Reconstruct the unit’s core mechanisms — what a materialized view buys, the refresh ladder, CONCURRENTLY’s hidden costs, incremental maintenance, streaming MVs, and the staleness failure mode — without looking back at the lesson.
- 01What does a materialized view actually buy you compared to a plain view, and what is the one decision that matters once you have one?
- 02Contrast plain REFRESH MATERIALIZED VIEW with REFRESH ... CONCURRENTLY, including the requirements and costs of CONCURRENTLY.
- 03What is incremental view maintenance, how does pg_ivm implement it in Postgres, and when does it pay off versus backfire?
- 04How do streaming materialized views (ClickHouse, Materialize) change the model, and what is the catch a senior must internalize for each?
- 05A teammate proposes a materialized view refreshed nightly to speed a slow report. What three risks do you raise before approving?
- 06Order the decisions a senior makes when reaching for a materialized view, and say why ownership comes last but matters most.
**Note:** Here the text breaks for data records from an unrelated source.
Lemma land_1_even (i : nat) : negb (Z.land (Z.of_nat i) 1 =? 0) = negb (Nat.even i).
Proof.
  replace (Z.land (Z.of_nat i) 1) with (Z.of_nat (i mod 2))
    by (rewrite Nat2Z.inj_mod; symmetry; exact (land_mask_mod (Z.of_nat i) 1 ltac:(lia))).
  f_equal; destruct (Nat.Even_or_Odd i) as [Hi | Hi]; pose proof Hi as [k Hk].
  - apply Nat.even_spec in Hi; rewrite Hi; subst i; rewrite Nat.mul_comm, Nat.Div0.mod_mul; reflexivity.
  - apply Nat.odd_spec in Hi; unfold Nat.odd in Hi; apply negb_true_iff in Hi; rewrite Hi; subst i.
    rewrite Nat.add_comm, Nat.mul_comm, Nat.Div0.mod_add; reflexivity.
Qed.

(** The branch collected from a level up evaluates to the root of that level. *)
Lemma branch_loop_ok {E} l : forall fuel (i : nat) x pre post acc,
  (length l <= fuel)%nat -> l !! i = Some x ->
  exists br, branch_loop (E := E) fuel (zlen pre) (zlen l) (Z.of_nat i)
      (pre ++ concat (merkle_levels l) ++ post) acc = Ok (acc ++ br) /\
    check_branch_loop x br (Z.of_nat i) = merkle_root l.
Proof.
  induction l as [l Hl | l Hl IH] using level_ind; intros fuel i x pre post acc Hf Hi.
  - exists []; rewrite app_nil_r; split.
    + destruct fuel; cbn [branch_loop]; destruct (Z.ltb_spec 1 (zlen l)); try (unfold zlen in *; lia);
        reflexivity.
    + destruct l as [| a [| b l]]; [discriminate | | cbn in Hl; lia].
      destruct i as [| i]; [now injection Hi as -> | discriminate].
  - destruct fuel as [| fuel]; [lia |].
    destruct (next_level_lookup l i x Hi) as (y & Hy & Hn).
    destruct (IH fuel (i / 2)%nat _ (pre ++ l) post (acc ++ [y])
      ltac:(pose proof (next_level_shorter l Hl); lia) Hn) as (br & Hbr & Hc).
    exists (y :: br); rewrite merkle_root_step by assumption.
    replace (acc ++ y :: br) with ((acc ++ [y]) ++ br) by now rewrite <- app_assoc.
    rewrite <- Hbr, <- Hc; split.
    + cbn [branch_loop]; destruct (Z.ltb_spec 1 (zlen l)); [| unfold zlen in *; lia].
      rewrite merkle_levels_step by assumption; cbn [concat]; rewrite <- !app_assoc, lxor_1.
      replace (Z.min _ _) with
        (Z.of_nat (Nat.min (if Nat.even i then i + 1 else i - 1) (length l - 1)))
        by (unfold zlen in *; lia).
      rewrite (tree_at_level _ _ _ _ y Hy); cbn [mbind res_bind].
      rewrite zlen_app; replace (zlen (next_level l)) with ((zlen l + 1) / 2)
        by (unfold zlen; rewrite length_next_level, Nat2Z.inj_div, Nat2Z.inj_add; reflexivity).
      now rewrite Z.shiftr_div_pow2, Nat2Z.inj_div by lia.
    + cbn [check_branch_loop]; rewrite land_1_even, Z.shiftr_div_pow2 by lia.
      rewrite Nat2Z.inj_div; now destruct (Nat.even i).
Qed.
End Branch.

(** ** Binding *)

Section Binding.
Context `{HashFunctions}.

(** Double SHA-256 tells the inputs of a computation apart.  It cannot be
    injective on all inputs, so the theorems name the finitely many inputs that
    the code hashes. *)
Definition collision_free (inputs : list (list Z)) : Prop :=
  forall x y, x ∈ inputs -> y ∈ inputs -> CHash256 x = CHash256 y -> x = y.

Lemma collision_free_mono l1 l2 : l1 ⊆ l2 -> collision_free l2 -> collision_free l1.
Proof. intros Hl Hf x y Hx Hy; apply Hf; now apply Hl. Qed.
(** One block: the registers are renamed from round to round as in the code. *)
Definition sha256_Transform (s chunk : list Z) : list Z :=
  let a := at_ s 0 in let b := at_ s 1 in let c := at_ s 2 in let d := at_ s 3 in
  let e := at_ s 4 in let f := at_ s 5 in let g := at_ s 6 in let h := at_ s 7 in
  let w0 := ReadBE32 (drop 0 chunk) in
  let '(d, h) := sha256_Round a b c d e f g h 0x428a2f98 w0 in
  let w1 := ReadBE32 (drop 4 chunk) in
  let '(c, g) := sha256_Round h a b c d e f g 0x71374491 w1 in
  let w2 := ReadBE32 (drop 8 chunk) in
  let '(b, f) := sha256_Round g h a b c d e f 0xb5c0fbcf w2 in
  let w3 := ReadBE32 (drop 12 chunk) in
  let '(a, e) := sha256_Round f g h a b c d e 0xe9b5dba5 w3 in
  let w4 := ReadBE32 (drop 16 chunk) in
  let '(h, d) := sha256_Round e f g h a b c d 0x3956c25b w4 in
  let w5 := ReadBE32 (drop 20 chunk) in
  let '(g, c) := sha256_Round d e f g h a b c 0x59f111f1 w5 in
  let w6 := ReadBE32 (drop 24 chunk) in
  let '(f, b) := sha256_Round c d e f g h a b 0x923f82a4 w6 in
  let w7 := ReadBE32 (drop 28 chunk) in
  let '(e, a) := sha256_Round b c d e f g h a 0xab1c5ed5 w7 in
  let w8 := ReadBE32 (drop 32 chunk) in
  let '(d, h) := sha256_Round a b c d e f g h 0xd807aa98 w8 in
  let w9 := ReadBE32 (drop 36 chunk) in
  let '(c, g) := sha256_Round h a b c d e f g 0x12835b01 w9 in
  let w10 := ReadBE32 (drop 40 chunk) in
  let '(b, f) := sha256_Round g h a b c d e f 0x243185be w10 in
  let w11 := ReadBE32 (drop 44 chunk) in
  let '(a, e) := sha256_Round f g h a b c d e 0x550c7dc3 w11 in
  let w12 := ReadBE32 (drop 48 chunk) in
  let '(h, d) := sha256_Round e f g h a b c d 0x72be5d74 w12 in
  let w13 := ReadBE32 (drop 52 chunk) in
  let '(g, c) := sha256_Round d e f g h a b c 0x80deb1fe w13 in
  let w14 := ReadBE32 (drop 56 chunk) in
  let '(f, b) := sha256_Round c d e f g h a b 0x9bdc06a7 w14 in
  let w15 := ReadBE32 (drop 60 chunk) in
  let '(e, a) := sha256_Round b c d e f g h a 0xc19bf174 w15 in
  let '(w0, d, h) := sha256_Round_set a b c d e f g h 0xe49b69c1
    (sha256_Expand w0 w14 w9 w1) in
  let '(w1, c, g) := sha256_Round_set h a b c d e f g 0xefbe4786
    (sha256_Expand w1 w15 w10 w2) in
  let '(w2, b, f) := sha256_Round_set g h a b c d e f 0x0fc19dc6
    (sha256_Expand w2 w0 w11 w3) in
  let '(w3, a, e) := sha256_Round_set f g h a b c d e 0x240ca1cc
    (sha256_Expand w3 w1 w12 w4) in
  let '(w4, h, d) := sha256_Round_set e f g h a b c d 0x2de92c6f
    (sha256_Expand w4 w2 w13 w5) in
  let '(w5, g, c) := sha256_Round_set d e f g h a b c 0x4a7484aa
    (sha256_Expand w5 w3 w14 w6) in
  let '(w6, f, b) := sha256_Round_set c d e f g h a b 0x5cb0a9dc
    (sha256_Expand w6 w4 w15 w7) in
  let '(w7, e, a) := sha256_Round_set b c d e f g h a 0x76f988da
    (sha256_Expand w7 w5 w0 w8) in
  let '(w8, d, h) := sha256_Round_set a b c d e f g h 0x983e5152
    (sha256_Expand w8 w6 w1 w9) in
  let '(w9, c, g) := sha256_Round_set h a b c d e f g 0xa831c66d
    (sha256_Expand w9 w7 w2 w10) in
  let '(w10, b, f) := sha256_Round_set g h a b c d e f 0xb00327c8
    (sha256_Expand w10 w8 w3 w11) in
  let '(w11, a, e) := sha256_Round_set f g h a b c d e 0xbf597fc7
    (sha256_Expand w11 w9 w4 w12) in
  let '(w12, h, d) := sha256_Round_set e f g h a b c d 0xc6e00bf3
    (sha256_Expand w12 w10 w5 w13) in
  let '(w13, g, c) := sha256_Round_set d e f g h a b c 0xd5a79147
    (sha256_Expand w13 w11 w6 w14) in
  let '(w14, f, b) := sha256_Round_set c d e f g h a b 0x06ca6351
    (sha256_Expand w14 w12 w7 w15) in
  let '(w15, e, a) := sha256_Round_set b c d e f g h a 0x14292967
    (sha256_Expand w15 w13 w8 w0) in
  let '(w0, d, h) := sha256_Round_set a b c d e f g h 0x27b70a85
    (sha256_Expand w0 w14 w9 w1) in
  let '(w1, c, g) := sha256_Round_set h a b c d e f g 0x2e1b2138
    (sha256_Expand w1 w15 w10 w2) in
  let '(w2, b, f) := sha256_Round_set g h a b c d e f 0x4d2c6dfc
    (sha256_Expand w2 w0 w11 w3) in
  let '(w3, a, e) := sha256_Round_set f g h a b c d e 0x53380d13
    (sha256_Expand w3 w1 w12 w4) in
  let '(w4, h, d) := sha256_Round_set e f g h a b c d 0x650a7354
    (sha256_Expand w4 w2 w13 w5) in
  let '(w5, g, c) := sha256_Round_set d e f g h a b c 0x766a0abb
    (sha256_Expand w5 w3 w14 w6) in
  let '(w6, f, b) := sha256_Round_set c d e f g h a b 0x81c2c92e
    (sha256_Expand w6 w4 w15 w7) in
  let '(w7, e, a) := sha256_Round_set b c d e f g h a 0x92722c85
    (sha256_Expand w7 w5 w0 w8) in
  let '(w8, d, h) := sha256_Round_set a b c d e f g h 0xa2bfe8a1
    (sha256_Expand w8 w6 w1 w9) in
  let '(w9, c, g) := sha256_Round_set h a b c d e f g 0xa81a664b
    (sha256_Expand w9 w7 w2 w10) in
  let '(w10, b, f) := sha256_Round_set g h a b c d e f 0xc24b8b70
    (sha256_Expand w10 w8 w3 w11) in
  let '(w11, a, e) := sha256_Round_set f g h a b c d e 0xc76c51a3
    (sha256_Expand w11 w9 w4 w12) in
  let '(w12, h, d) := sha256_Round_set e f g h a b c d 0xd192e819
    (sha256_Expand w12 w10 w5 w13) in
  let '(w13, g, c) := sha256_Round_set d e f g h a b c 0xd6990624
    (sha256_Expand w13 w11 w6 w14) in
  let '(w14, f, b) := sha256_Round_set c d e f g h a b 0xf40e3585
    (sha256_Expand w14 w12 w7 w15) in
  let '(w15, e, a) := sha256_Round_set b c d e f g h a 0x106aa070
    (sha256_Expand w15 w13 w8 w0) in
  let '(w0, d, h) := sha256_Round_set a b c d e f g h 0x19a4c116
    (sha256_Expand w0 w14 w9 w1) in
  let '(w1, c, g) := sha256_Round_set h a b c d e f g 0x1e376c08
    (sha256_Expand w1 w15 w10 w2) in
  let '(w2, b, f) := sha256_Round_set g h a b c d e f 0x2748774c
    (sha256_Expand w2 w0 w11 w3) in
  let '(w3, a, e) := sha256_Round_set f g h a b c d e 0x34b0bcb5
    (sha256_Expand w3 w1 w12 w4) in
  let '(w4, h, d) := sha256_Round_set e f g h a b c d 0x391c0cb3
    (sha256_Expand w4 w2 w13 w5) in
  let '(w5, g, c) := sha256_Round_set d e f g h a b c 0x4ed8aa4a
    (sha256_Expand w5 w3 w14 w6) in
  let '(w6, f, b) := sha256_Round_set c d e f g h a b 0x5b9cca4f
    (sha256_Expand w6 w4 w15 w7) in
  let '(w7, e, a) := sha256_Round_set b c d e f g h a 0x682e6ff3
    (sha256_Expand w7 w5 w0 w8) in
  let '(w8, d, h) := sha256_Round_set a b c d e f g h 0x748f82ee
    (sha256_Expand w8 w6 w1 w9) in
  let '(w9, c, g) := sha256_Round_set h a b c d e f g 0x78a5636f
    (sha256_Expand w9 w7 w2 w10) in
  let '(w10, b, f) := sha256_Round_set g h a b c d e f 0x84c87814
    (sha256_Expand w10 w8 w3 w11) in
  let '(w11, a, e) := sha256_Round_set f g h a b c d e 0x8cc70208
    (sha256_Expand w11 w9 w4 w12) in
  let '(w12, h, d) := sha256_Round_set e f g h a b c d 0x90befffa
    (sha256_Expand w12 w10 w5 w13) in
  let '(w13, g, c) := sha256_Round_set d e f g h a b c 0xa4506ceb
    (sha256_Expand w13 w11 w6 w14) in
  let '(_, f, b) := sha256_Round_set c d e f g h a b 0xbef9a3f7
    (sha256_Expand w14 w12 w7 w15) in
  let '(_, e, a) := sha256_Round_set b c d e f g h a 0xc67178f2
    (sha256_Expand w15 w13 w8 w0) in
  [u32 (at_ s 0 + a); u32 (at_ s 1 + b); u32 (at_ s 2 + c); u32 (at_ s 3 + d);
   u32 (at_ s 4 + e); u32 (at_ s 5 + f); u32 (at_ s 6 + g); u32 (at_ s 7 + h)].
If you could reconstruct each answer from memory, you hold the unit’s spine: a materialized view trades freshness for read speed, so refresh is the only decision that matters; plain refresh blocks reads with an ACCESS EXCLUSIVE lock while CONCURRENTLY avoids that for the cost of a unique index, slower diffs, and waiting on old transactions; pg_ivm gives near-zero staleness but taxes every write, so it suits read-heavy low-write tables only; streaming MVs remove the refresh job but add a system and a consistency model to reason about; and across all of them the recurring failure is an unmonitored refresh serving stale data while everything looks green — so own the refresh, bound the staleness window, and alert on it.